The round will be used to accelerate Cense’s expansion across Europe, grow its sales team, and broaden its market position among private and retail banks.
The funding addresses a growing challenge facing banks as digital assets become more widely adopted. Financial institutions are increasingly struggling to trace the movement of funds between wallets, digital asset exchanges, and the traditional financial system, particularly when digital assets are converted and transferred into bank accounts.
Without sufficient visibility into the origin of those funds or the risks attached, including money laundering, sanctions violations, or terrorist financing, banks risk declining transactions, damaging customer relationships, and forgoing business opportunities.
Cense’s platform operates at the junction of digital assets and traditional banking, automating compliance due diligence and generating standardised, auditable documentation. It collects and analyses wallet, exchange, and transaction data to produce consistent reporting that gives institutions a reliable basis for decision-making. The company says it fills a gap left by both conventional anti-money laundering systems, which were not designed with digital assets in mind, and pure digital asset analytics tools, which do not adequately reflect banking regulatory requirements or internal decision-making processes.
Paypercut’s €5m bet on fixing cross-border CEE payments
Paypercut, a European FinTech payments platform that enables online merchants to accept payments across Central and Eastern Europe (CEE) via a single integration, has closed a €5m seed round.
The round was co-led by Concentric, Passion Capital, and Araya Ventures. Additional participation came from SMOK Ventures, Portfolio Ventures, BrightCap Ventures, BlackWood, SABAH.fund, MFG Invest, Main Set, and payments entrepreneur Matt Doka.
The proceeds will support Paypercut’s expansion into further CEE markets, deepen its footprint in markets already served, fund the next stage of product and infrastructure development, and cover the capital requirements associated with its Irish Electronic Money Institution (EMI) licence application.
The company submitted its EMI application to the Central Bank of Ireland and expects authorisation in Q4 2026 — a development that would allow it to hold customer balances directly and broaden its product capabilities.

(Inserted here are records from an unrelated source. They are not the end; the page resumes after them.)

Lemma tidy_dispose : tidy dispose.
Proof.
  unfold dispose.
  apply (tidy_compose (λ w, foldl _ w (agentIds w))
           (λ w, foldl _ w (map_to_list (terminalScanTimers w)).*1)).
  - intros w. generalize (agentIds w). intros ids. revert w.
    apply sound_foldl. intros i. apply sound_removeAgent.
  - intros w. generalize (agentIds w). intros ids. revert w.
    apply tidy_foldl; intros i; [apply sound_removeAgent | apply tidy_removeAgent].
  - intros w. generalize ((map_to_list (terminalScanTimers w)).*1). intros ts. revert w.
    apply tidy_foldl; intros t; [apply sound_cleanupTerminalScan | apply tidy_cleanupTerminalScan].
Qed.

(** ** Timers, and the event loop *)

Lemma Tidy_reschedule h t due' w :
  timers w !! h = Some t → Tidy w →
  Tidy (set_timers (<[h := {| due := due'; period := period t; callback := callback t |}]>
                      (timers w)) w).
Proof.
  intros Ht. apply Tidy_timers.
  - intros h' t' [[<- <-]|[_ Ht']]%lookup_insert_Some; [by exists t | by exists t'].
  - intros h' t0 Ht0 _. destruct (decide (h' = h)) as [->|Hne].
    + rewrite lookup_insert_eq. eexists. split; [done|]. simpl. congruence.
    + rewrite lookup_insert_ne by done. by exists t0.
Qed.

Lemma tidy_fireTimer E h : tidy (fireTimer E h).
Proof.
  intros w HI HT. unfold fireTimer.
  destruct (timers w !! h) as [t|] eqn:Ht; [|done].
  destruct (clock w <? due t); [done|].
  pose proof (tidy_period _ HT h t Ht) as Hper.
  destruct (callback t) as [terminal sessionId|j|j|j toolId] eqn:Hcb;
    simpl in Hper; rewrite Hper; simpl runCallback.
  - apply tidy_scanForNewFiles.
    + apply Inv_timers; [|done].
      intros h' t' [[<- <-]|[_ Ht']]%lookup_insert_Some; right;
        [exists t; simpl; by rewrite Hcb, Hper | by exists t'].
    + rewrite <- Hcb, <- Hper. by apply Tidy_reschedule.
  - assert (Inv (set_timers (<[h := {| due := clock w + 2000; period := Some 2000;
                                       callback := PollTick j |}]> (timers w)) w)) as HI1.
    { apply Inv_timers; [|done].
      intros h' t' [[<- <-]|[_ Ht']]%lookup_insert_Some; right;
        [exists t; simpl; by rewrite Hcb, Hper | by exists t']. }
    unfold pollTick. simpl.
    destruct (inv_poll _ HI h t j Ht Hcb) as [_ [a Ha]]. rewrite Ha.
    apply tidy_readNewLines; [done|].
    rewrite <- Hcb, <- Hper. by apply Tidy_reschedule.
  - destruct (inv_wait _ HI h t j Ht Hcb) as (Hw & Hj & _).
    unfold waitingTimerFired.
    apply Tidy_post, Tidy_updAgent; [done|].
    eapply (Tidy_same (cancelWaitingTimer j w));
      [..|by apply Tidy_cancelWaitingTimer]; unfold cancelWaitingTimer; rewrite Hw; done.
  - unfold toolDoneFired. apply Tidy_post, Tidy_clearTimer; [|done].
    intros Hk. destruct (kept_callback h _ HT Hk) as (t' & Ht' & Hcase).
    rewrite Ht in Ht'. injection Ht' as <-.
    destruct Hcase as [(i & _ & Hc)|[(i & _ & Hc)|(tm & sid' & _ & Hc)]]; congruence.
Qed.

Lemma tidy_step ev : tidy (λ w, step w ev).
Proof.
  destruct ev; simpl.
  - apply (tidy_compose (set_webviewView true) (adoptExistingTerminals _ _)).
    + by apply sound_same.
    + by apply tidy_same.
    + apply tidy_adoptExistingTerminals.
  - apply tidy_launchNewTerminal.
  - apply tidy_sendExistingAgents.
  - apply tidy_onDidOpenTerminal.
  - apply tidy_onDidCloseTerminal.
  - apply tidy_fireTimer.
  - intros w HI HT. destruct (watchers w !! watcher); [by apply tidy_readNewLines | done].
  - by apply tidy_same.
  - apply tidy_dispose.
Qed.

Lemma Tidy_init : Tidy init.
Proof.
  constructor; unfold init; simpl; try done.
  - intros h [[? ?]|[? ?]]; done.
  - intros ? [? ?]; done.
  - intros ? [? ?]; done.
  - intros tm. split; intros [? ?]; done.
Qed.

Lemma Tidy_run trace : Tidy (run trace init).
Proof.
  unfold run. induction trace as [|ev trace IH] using rev_ind; [apply Tidy_init|].
  rewrite foldl_snoc. apply tidy_step; [apply Inv_run | done].
Qed.

(** ** What disposal leaves *)

Lemma removeAll_spec ids w :
  (∀ i, agents (foldl (λ w id, removeAgent id w) w ids) !! i
        = if bool_decide (i ∈ ids) then None else agents w !! i)
  ∧ posted (foldl (λ w id, removeAgent id w) w ids) = posted w.
Proof.
  revert w. induction ids as [|i0 ids IH]; intros w; [done|]. cbn [foldl].
  destruct (IH (removeAgent i0 w)) as [I1 I2]. split.
  - intros i. rewrite I1, removeAgent_agents.
    destruct (decide (i = i0)) as [->|Hne].
    + rewrite (bool_decide_eq_true_2 (i0 ∈ i0 :: ids)) by set_solver.
      by destruct (bool_decide _).
    + destruct (decide (i ∈ ids)).
      * rewrite !bool_decide_eq_true_2; [done|set_solver|done].
      * rewrite !bool_decide_eq_false_2; [done|set_solver|done].
  - rewrite I2. destruct (agents w !! i0) as [a|] eqn:Ha.
    + by destruct (removeAgent_spec i0 w a Ha) as (_ & _ & _ & _ & _ & _ & _ & _ & ->).
    + unfold removeAgent. by rewrite Ha.
Qed.

Lemma cleanupAll_spec ts w :
  (∀ tm, terminalScanTimers (foldl (λ w terminal, cleanupTerminalScan terminal w) w ts) !! tm
         = if bool_decide (tm ∈ ts) then None else terminalScanTimers w !! tm)
  ∧ agents (foldl (λ w terminal, cleanupTerminalScan terminal w) w ts) = agents w
  ∧ posted (foldl (λ w terminal, cleanupTerminalScan terminal w) w ts) = posted w.
Proof.
  revert w. induction ts as [|t0 ts IH]; intros w; [done|]. cbn [foldl].
  destruct (IH (cleanupTerminalScan t0 w)) as (I1 & I2 & I3).
  assert (terminalScanTimers (cleanupTerminalScan t0 w) = delete t0 (terminalScanTimers w)
          ∧ agents (cleanupTerminalScan t0 w) = agents w
          ∧ posted (cleanupTerminalScan t0 w) = posted w) as (K1 & K2 & K3).
  { unfold cleanupTerminalScan. by destruct (terminalScanTimers w !! t0). }
  split_and!; [|congruence..].
  intros tm. rewrite I1, K1. destruct (decide (tm = t0)) as [->|Hne].
  - rewrite (bool_decide_eq_true_2 (t0 ∈ t0 :: ts)) by set_solver.
    rewrite lookup_delete_eq. by destruct (bool_decide _).
  - rewrite lookup_delete_ne by done. destruct (decide (tm ∈ ts)).
    + rewrite !bool_decide_eq_true_2; [done|set_solver|done].
    + rewrite !bool_decide_eq_false_2; [done|set_solver|done].
Qed.

End Registry.

Section Reachable.
Context {RT : NodeRuntime}.

(** Agent ids.  In every reachable state the id an agent carries is the key
    it is registered under, and it lies between 1 and the next id to hand
    out. *)
Theorem agent_ids trace i a :
  agents (run trace init) !! i = Some a →
  id a = i ∧ 1 ≤ i < nextAgentId (run trace init).
Proof.
  intros Ha. destruct (tidy_id _ (Tidy_run trace) i a Ha) as [? ?].
  pose proof (inv_ids _ (Inv_run trace) i a Ha). by split_and!.
Qed.

(** The claim set is the set of the files of the registered agents: in
    every reachable state a path is claimed exactly when an agent reads it.
    No claim outlives its agent. *)
Theorem claims_are_owned trace f :
  f ∈ claimedFiles (run trace init)
  ↔ ∃ i a, agents (run trace init) !! i = Some a ∧ jsonlFile a = f.
Proof.
  split.
  - apply (tidy_owned _ (Tidy_run trace)).
  - intros (i & a & Ha & <-). by eapply inv_claimed, Ha; apply Inv_run.
Qed.

(** The carried fragment never holds a line terminator, and the offset is
    never negative, in every reachable state. *)
Theorem carry_without_newline trace i a :
  agents (run trace init) !! i = Some a →
  (newline ∉ lineBuffer a) ∧ 0 ≤ fileOffset a.
Proof. apply (tidy_carry _ (Tidy_run trace)). Qed.

(** Every registered agent is polled.  In every reachable state each agent
    has a pending interval of 2 s that reads its transcript, under the handle
    kept for it; every pending poll is that of a registered agent, so the
    check of the poll callback for a removed agent never applies; a file
    watcher is open for the agent exactly when a handle is kept for it; and
    handles are kept for registered agents only. *)
Theorem agents_are_polled trace i :
  let w := run trace init in
  (is_Some (agents w !! i) →
   ∃ h t, pollingTimers w !! i = Some h ∧ timers w !! h = Some t
          ∧ callback t = PollTick i ∧ period t = Some 2000)
  ∧ (∀ h t, timers w !! h = Some t → callback t = PollTick i →
       pollingTimers w !! i = Some h ∧ is_Some (agents w !! i))
  ∧ (∀ h, fileWatchers w !! i = Some h ↔ watchers w !! h = Some i)
  ∧ (is_Some (pollingTimers w !! i) ∨ is_Some (fileWatchers w !! i)
     ∨ is_Some (waitingTimers w !! i) → is_Some (agents w !! i)).
Proof.
  intros w. pose proof (Inv_run trace) as HI. pose proof (Tidy_run trace) as HT.
  fold w in HI, HT. split_and!.
  - intros Hi. destruct (tidy_polled _ HT i Hi) as (h & t & Hh & Ht & Hcb).
    exists h, t. split_and!; try done.
    rewrite (tidy_period _ HT h t Ht), Hcb. done.
  - intros h t Ht Hcb. by apply (inv_poll _ HI h t i).
  - intros h. split; [apply (tidy_watched _ HT) | apply (inv_watch _ HI)].
  - intros [Hp|[[h Hh]|[h Hh]]].
    + by apply (tidy_polling _ HT).
    + apply (tidy_watched _ HT) in Hh. by apply (inv_watch _ HI) in Hh as [_ ?].
    + destruct (tidy_waiting _ HT i h Hh) as (t & Ht & Hcb).
      by destruct (inv_wait _ HI h t i Ht Hcb) as (_ & ? & _).
Qed.

(** The debounce handle.  In every reachable state the handle kept for the
    waiting timer of an agent is the handle of a pending timeout that
    reports the agent as waiting, and every such timeout is under the kept
    handle: an agent has at most one pending. *)
Theorem debounce_pending trace i h :
  let w := run trace init in
  waitingTimers w !! i = Some h
  ↔ ∃ t, timers w !! h = Some t ∧ callback t = WaitingFire i.
Proof.
  intros w. split.
  - apply (tidy_waiting _ (Tidy_run trace)).
  - intros (t & Ht & Hcb). by destruct (inv_wait _ (Inv_run trace) h t i Ht Hcb).
Qed.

In the interim, Paypercut operates through licensed and regulated partners across the European Economic Area to maintain compliance in every market it serves.
The seed raise follows a €2m pre-seed in July 2025, since which the company has evolved from a buy now, pay later (BNPL) aggregator into a full payments platform, counting more than 200 active merchants across eight markets. Among the forthcoming product developments is Express Checkout, due to launch this quarter.
Zazume raises €2.5m to consolidate Spanish rental market
Zazume, the Barcelona-based proptech that digitises the full residential rental lifecycle, has closed a €2.5m funding round aimed at expanding its footprint across Spain through the acquisition of property management portfolios.
The round was led by London-based venture capital firm Nordstar and Spanish family office GTV Capital, which is making its first entry into Zazume’s shareholding. The raise also incorporates the conversion of capital previously provided by Sabadell Venture Capital and other family offices, bringing the company’s total fundraising to €7.8m since its founding in 2021.
Over half of the new capital, more than 50%, will be directed towards acquiring residential property management portfolios in provincial capitals, with the remainder allocated to marketing and sales.
Zazume currently manages 3,500 properties and is targeting more than 5,000 by the end of the year, while also aiming to double its billing. Looking further ahead, the company is setting its sights on surpassing 10,000 managed properties by 2027.